Public.Resource.Org has always been a strong supporter of British-American cooperation. In order to further what Winston Churchill so aptly dubbed our “Special Relationship,” I'm happy to announce two hands across the sea.

If you would like to be a citizen of the United Kingdom, you need to study a book called Life in the UK. The book is published by Her Majesty's Stationery Office, which is part of the amazingly well run National Archives. These are the folks that run legislation.gov.uk, the best legislative reference site in the world. Life in the UK has the kind of open license one has come to expect for government information, so we asked our friends at the Rural Design Cooperative to take a stab at creating an open version. They totally went to town, replacing the commercial stock photos with open artwork, creating much better navigation across the book, study guide, and tests, and making the tests better, and (of course!) publishing the whole thing as valid html and open source so you can fork it if you'd like and create your own
version. Thanks to Oliver Morley, the Archivist of the United Kingdom, for enabling open publishing and to the folks at the Rural Design Cooperative for creating the new version. You can read the all new Open Life in the UK here.

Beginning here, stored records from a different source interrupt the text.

(** X15: a line that does not split at the bars into exactly two parts
    (a blank line, a line without bar, a state with a bar in it) makes
    [pg_stat_activity] raise [ValueError], however many good lines came
    before it: no partial mapping is returned. *)
Theorem pg_stat_activity_malformed_line
    (host : Host) (config : Config) (w : World) (database user : string)
    (rc : Z) (out : list byte) (rows : list activity_row)
    (bad : list byte) (rest : list (list byte)) :
  make_env host config !! "PGDATABASE"%string = Some database ->
  make_env host config !! "PGUSER"%string = Some user ->
  spawn host [get_psql_binary config; "-At"; "-c"; stat_activity_sql database user]%string
    (make_env host config) = Exited rc out [] ->
  splitlines out = (row_line <$> rows) ++ bad :: rest ->
  Forall row_ok rows ->
  length (split "|" bad) <> 2%nat ->
  (pg_stat_activity host config w).1 = Err ValueError.
Proof.
  intros Hdb Huser Hspawn Hlines Hok Hbad.
  rewrite (pg_stat_activity_eval host config w database user rc out) by assumption.
  rewrite Hlines, state_counts_app, state_counts_rows by assumption.
  simpl. destruct (split "|" bad) as [|count [|state [|x xs]]]; try reflexivity.
  simpl in Hbad. congruence.
Qed.

Lemma pg_stat_activity_malformed_line_witness :
  (pg_stat_activity
     (host_with (Exited 0 (b "19|idle" ++ [x0a; x0a] ++ b "2|active" ++ [x0a]) []))
     sample_config sample_world).1 = Err ValueError.
Proof.
  apply (pg_stat_activity_malformed_line
           (host_with (Exited 0 (b "19|idle" ++ [x0a; x0a] ++ b "2|active" ++ [x0a]) []))
           sample_config sample_world "appdb" "app" 0
           (b "19|idle" ++ [x0a; x0a] ++ b "2|active" ++ [x0a])
           [idle_row] [] [b "2|active"] eq_refl eq_refl eq_refl eq_refl).
  - repeat constructor; try reflexivity; vm_compute; intuition discriminate.
  - vm_compute. discriminate.
Defined.

(** X16: when two lines name the same state, the later line wins: a
    state is mapped to the count of the last line that names it. *)
Theorem pg_stat_activity_last_line_wins
    (host : Host) (config : Config) (w : World) (database user : string)
    (rc : Z) (out : list byte) (before after : list activity_row) (r : activity_row) :
  make_env host config !! "PGDATABASE"%string = Some database ->
  make_env host config !! "PGUSER"%string = Some user ->
  spawn host [get_psql_binary config; "-At"; "-c"; stat_activity_sql database user]%string
    (make_env host config) = Exited rc out [] ->
  splitlines out = row_line <$> (before ++ r :: after) ->
  Forall row_ok (before ++ r :: after) ->
  state_name r ∉ (state_name <$> after) ->
  exists m : gmap string Z,
    (pg_stat_activity host config w).1 = Ok m
    /\ m !! state_name r = Some (count_value r).
Proof.
  intros Hdb Huser Hspawn Hlines Hok Hlast.
  exists (foldl record_row ∅ (before ++ r :: after)). split.
  - rewrite (pg_stat_activity_eval host config w database user rc out) by assumption.
    rewrite Hlines. now apply state_counts_rows.
  - rewrite foldl_app. simpl. rewrite foldl_record_absent by assumption.
    unfold record_row at 1. apply lookup_insert_eq.
Qed.

Lemma pg_stat_activity_last_line_wins_witness :
  exists m : gmap string Z,
    (pg_stat_activity
       (host_with (Exited 0 (b "19|idle" ++ [x0a] ++ b "4|idle" ++ [x0a]) []))
       sample_config sample_world).1 = Ok m
    /\ m !! "idle"%string = Some 4.
Proof.
  apply (pg_stat_activity_last_line_wins
           (host_with (Exited 0 (b "19|idle" ++ [x0a] ++ b "4|idle" ++ [x0a]) []))
           sample_config sample_world "appdb" "app" 0
           (b "19|idle" ++ [x0a] ++ b "4|idle" ++ [x0a])
           [idle_row] [] idle_again_row eq_refl eq_refl eq_refl eq_refl).
  - repeat constructor; try reflexivity; vm_compute; intuition discriminate.
  - intros H. inversion H.
Defined.

Lemma digit_char_plain (d : Z) :
  0 <= d <= 9 ->
  let c := byte_of_ascii (digit_char d) in
  c <> "|"%byte /\ c <> x0a /\ c <> x0d.
Proof.
  intros H. apply digit_range in H.
  repeat (destruct H as [->|H]); try subst d; repeat split; discriminate.
Qed.

Lemma decimal_fuel_plain (fuel : nat) :
  forall (n : Z) (t : string),
    0 <= n ->
    Forall (fun c => c <> "|"%byte /\ c <> x0a /\ c <> x0d) (b t) ->
    Forall (fun c => c <> "|"%byte /\ c <> x0a /\ c <> x0d) (b (decimal_fuel fuel n t)).
Proof.
  induction fuel as [|f IH]; intros n t Hn Ht; [exact Ht|].
  rewrite decimal_fuel_S.
  assert (Hd : Forall (fun c => c <> "|"%byte /\ c <> x0a /\ c <> x0d)
                 (b (String (digit_char (n mod 10)) t))).
  { rewrite b_String. constructor; [|exact Ht].
    apply digit_char_plain. pose proof (Z.mod_pos_bound n 10). lia. }
  destruct (n <? 10) eqn:E; [exact Hd|].
  apply IH; [|exact Hd]. apply Z.div_pos; lia.
Qed.

(** The decimal digits of an integer hold no bar and no line break. *)
Lemma decimal_plain (z : Z) :
  Forall (fun c => c <> "|"%byte /\ c <> x0a /\ c <> x0d) (b (decimal z)).
Proof.
  unfold decimal. destruct (z <? 0) eqn:E.
  - apply Z.ltb_lt in E.
    change (b ("-" +:+ decimal_fuel (S (Z.to_nat (- z))) (- z) EmptyString))
      with (x2d :: b (decimal_fuel (S (Z.to_nat (- z))) (- z) EmptyString)).
    constructor; [repeat split; discriminate|].
    apply decimal_fuel_plain; [lia | constructor].
  - apply Z.ltb_ge in E. apply decimal_fuel_plain; [lia | constructor].
Qed.

Lemma splitlines_line (l rest : list byte) :
  Forall (fun c => c <> x0a /\ c <> x0d) l ->
  splitlines (l ++ x0a :: rest) = l :: splitlines rest.
Proof.
  induction 1 as [|c l (Hn & Hr) _ IH]; [reflexivity|].
  simpl. rewrite (byte_eqb_neq c x0a Hn), (byte_eqb_neq c x0d Hr).
  simpl in IH. now rewrite IH.
Qed.

Lemma rendered_row_line (r : activity_row) :
  rendered_row r -> Forall (fun c => c <> x0a /\ c <> x0d) (row_line r).
Proof.
  intros (Hc & _ & Hs). unfold row_line. rewrite Hc.
  apply Forall_app. split.
  - eapply Forall_impl; [apply decimal_plain|]. simpl. tauto.
  - constructor; [split; discriminate|].
    eapply Forall_impl; [exact Hs|]. simpl. tauto.
Qed.

Lemma splitlines_psql_At_lines (rows : list activity_row) :
  Forall rendered_row rows ->
  splitlines (psql_At_lines rows) = row_line <$> rows.
Proof.
  unfold psql_At_lines. induction 1 as [|r rows Hr _ IH]; [reflexivity|].
  simpl. rewrite <- app_assoc. simpl.
  rewrite splitlines_line by now apply rendered_row_line.
  now rewrite IH.
Qed.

I'm sorry to report that another agent of the UK government, the British Standards Institution, apparently didn't get the open government memo. As you know, we've posted a bunch of crucial public safety standards from the UK as well as the rest of Europe and the world. Well, the British Standards Institution decided that they didn't like the fact that we posted a copy of BS 8300:2009+A1, which is the “Design of Buildings and Their Approaches to Meet the Needs of Disabled People” which we have on our site and on the Internet Archive. They sent us a DMCA takedown notice. We sent them a strongly-worded 4-page answer and that answer is NFW. You can read all the traffic back and forth with the standards people on our docket of RFCs.

The "Open Life in the UK" that Public Resource put together
is much better than the study guide I used when I was becoming a British citizen. On behalf of all migrants to Britain, thank you, Public Resource!